The term is also used more broadly for cyber incident investigations and private-sector engagements, even when police or courts are not directly involved.
History of digital forensics
The development of digital forensics accelerated as more evidence moved from paper to digital media. During the 1980s and 1990s, the profession was gradually standardized through methods, tools and procedures. Additional momentum came from the rise of cybercrime, the high volume of seized devices, and the development of rules related to electronic discovery (e-discovery) in certain jurisdictions.
How it is used in investigations
- Collection and preservation of evidence
- Examination (extraction and identification of relevant data)

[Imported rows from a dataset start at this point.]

Lemma DeleteMemoryPool_wp id d :
  wf d → wp (DeleteMemoryPool id) (λ o d', (d' = d ∧ o ≠ Ok tt) ∨
    d' = set_memory_pools (delete id (memory_pools d)) d) d.
Proof.
  intros Hwf. unfold DeleteMemoryPool.
  assert (Hd : delete_where (λ p, String.eqb (mp_ID p) id) (memory_pools d) = delete id (memory_pools d)).
  { apply map_eq. intros k. apply option_eq. intros r. rewrite lookup_delete_where, lookup_delete_Some. split.
    - intros [Hk Hn%String.eqb_neq]. pose proof (wf_pools d Hwf k r Hk) as Hkey. cbn in Hkey. split; [congruence|done].
    - intros [Hne Hk]. pose proof (wf_pools d Hwf k r Hk) as Hkey. cbn in Hkey. split; [done|].
      apply String.eqb_neq. congruence. }
  apply wp_bind, wp_env; cbn [tget tset MemoryPools fst snd of_result]; rewrite ?Hd; [by left|by left| |by right].
  apply wp_ret. by right.
Qed.

(** ** Instances *)

Lemma GetInstance_reads name d :
  reads (GetInstance name) (λ i, ∃ k r, instances d !! k = Some r ∧ row_Name r = name ∧
    scanInstance (in_cols r) = inl i) d.
Proof.
  unfold GetInstance. eapply reads_bind; [apply reads_query|].
  intros r (k & Hk & Hn%String.eqb_eq)%select_row_Some.
  eapply reads_mono; [apply reads_lift|]. intros i Hi. by exists k, r.
Qed.

Lemma UpdateInstance_wp now inst k r d :
  wf d → instances d !! k = Some r → row_Name r = Name inst →
  wp (UpdateInstance now inst) (λ o d', (d' = d ∧ o ≠ Ok tt) ∨
    (d' = set_instances (<[k := updated_row now inst r]> (instances d)) d ∧ ∀ e, o ≠ Err e)) d.
Proof.
  intros Hwf Hk Hn. destruct (normalize_fields inst) as (_ & HName & _).
  pose proof (named_point d k r Hwf Hk) as Hpoint. rewrite Hn in Hpoint.
  unfold UpdateInstance, UPDATE_instances. rewrite HName.
  apply wp_bind, wp_env; [by left|by left|..]; cbn [tget tset Instances];
    destruct (exists_where _ (instances d)); cbn [fst snd of_result]; try by left.
  all: rewrite (update_where_point _ _ _ k Hpoint), Hk; unfold named; rewrite Hn, String.eqb_refl.
  - apply wp_ret. by right.
  - by right.
Qed.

- Analysis (interpretation and linking findings to the case)
- Reporting (presentation of findings understandable even to non-specialists)
Tools and domains
Digital forensics uses various tools (open-source and commercial) for forensic imaging and analysis of data, file-system artifacts, registry databases, internet and email artifacts, mobile devices, network traffic and databases.
Careers in digital forensics
Roles can be investigative, technical or analytical, in the public sector (law enforcement, government agencies, laboratories) and the private sector (companies, consulting firms, internal DFIR units).